# LISTED RECORDS:
(** C4.  From any world of a game, across any sequence of [step] calls in
    which [reset] is not called, the score does not decrease.  In a call of
    [step] that does not reset, the score grows by the sum, over the
    asteroids shot down in the collision of that call, of
    [Math.floor(100 - a.radius)], and by nothing else.  The asteroids shot
    down are asteroids a bullet was over; no bullet that is left is over an
    asteroid that is left; one bullet goes for each asteroid shot down; and a
    bullet over an asteroid never goes without an asteroid being shot down.
    A hit on an asteroid of radius 30 adds exactly 70. *)
Theorem score_monotone (w w' : World)
    (Hplayed : played w)
    (Hsteps : steps_no_reset random_upto_one w w') :
  (score (state w) <= score (state w'))%Z
  /\ (forall (E : Env) (dt : Q) (w0 : World) (s : Ship.t),
        ship (state w0) = Some s ->
        restart_requested w0 = false ->
        exists (w1 wf : World) (kids : list Asteroid.t),
          fire E (upd (set_ship (Some (controls E dt w0 s))) w0) = Some wf
          /\ step E dt w0 = Some w1
          /\ score (state w1)
             = (score (state w0)
                + total_award (shot_down (step_collision E dt s w0 wf)))%Z
          /\ bullets (state w1) = bullets_left (step_collision E dt s w0 wf)
          /\ asteroids (state w1)
             = survivors (step_collision E dt s w0 wf) ++ kids)
  /\ (forall (l : list Asteroid.t) (bs : list Bullet.t),
        Forall (fun a => exists b, b ∈ bs /\ hits a b = true)
          (shot_down (collide_fn l bs))
        /\ Forall (fun a => Forall (fun b => hits a b = false)
                              (bullets_left (collide_fn l bs)))
             (survivors (collide_fn l bs))
        /\ survivors (collide_fn l bs) ++ shot_down (collide_fn l bs) ≡ₚ l
        /\ (length (bullets_left (collide_fn l bs))
            + length (shot_down (collide_fn l bs)) = length bs)%nat
        /\ (forall (a : Asteroid.t) (b : Bullet.t),
              a ∈ l -> b ∈ bs -> hits a b = true ->
              shot_down (collide_fn l bs) <> []))
  /\ total_award [] = 0%Z
  /\ (forall (a : Asteroid.t) (l : list Asteroid.t),
        total_award (a :: l)
        = (Qfloor (100 - Asteroid.radius a) + total_award l)%Z)
  /\ (forall (E : Env) (i j : nat) (a : Asteroid.t) (w0 : World),
        score (state (resolve_hit E i j a w0))
        = (score (state w0) + Qfloor (100 - Asteroid.radius a))%Z)
  /\ (forall a : Asteroid.t,
        Asteroid.radius a == 30 -> Qfloor (100 - Asteroid.radius a) = 70%Z).
Proof.
  split; [|split; [|split; [|split; [|split; [|split]]]]].
  - apply (steps_no_reset_well_formed w w' Hsteps).
    apply played_well_formed. exact Hplayed.
  - intros E dt w0 s Hs Hno.
    destruct (step_no_restart E dt w0 s Hs Hno)
      as (w1 & wf & kids & Hf & Hrun & Has & _ & Hbs & Hsc & _).
    exists w1, wf, kids. repeat split; assumption.
  - intros l bs.
    destruct (collide_fn_hits l bs) as [H1 H2].
    destruct (collide_fn_partition l bs) as (_ & _ & H3 & _ & H4).
    split; [exact H1|]. split; [exact H2|]. split; [exact H3|].
    split; [exact H4|]. intros a b. apply collide_fn_some.
  - reflexivity.
  - intros a l. reflexivity.
  - intros E i j a w0.
    destruct (resolve_hit_spec E i j a w0) as (kids & Hst & _).
    rewrite Hst. reflexivity.
  - intros a Ha. rewrite Ha. reflexivity.
Qed.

# EXERCISE DETAILS:
What's needed is a word-for-word copy of the lines from the one holding "as (w1 & wf" through the final line of the data.

# TASK RESULT:
      as (w1 & wf & kids & Hf & Hrun & Has & _ & Hbs & Hsc & _).
    exists w1, wf, kids. repeat split; assumption.
  - intros l bs.
    destruct (collide_fn_hits l bs) as [H1 H2].
    destruct (collide_fn_partition l bs) as (_ & _ & H3 & _ & H4).
    split; [exact H1|]. split; [exact H2|]. split; [exact H3|].
    split; [exact H4|]. intros a b. apply collide_fn_some.
  - reflexivity.
  - intros a l. reflexivity.
  - intros E i j a w0.
    destruct (resolve_hit_spec E i j a w0) as (kids & Hst & _).
    rewrite Hst. reflexivity.
  - intros a Ha. rewrite Ha. reflexivity.
Qed.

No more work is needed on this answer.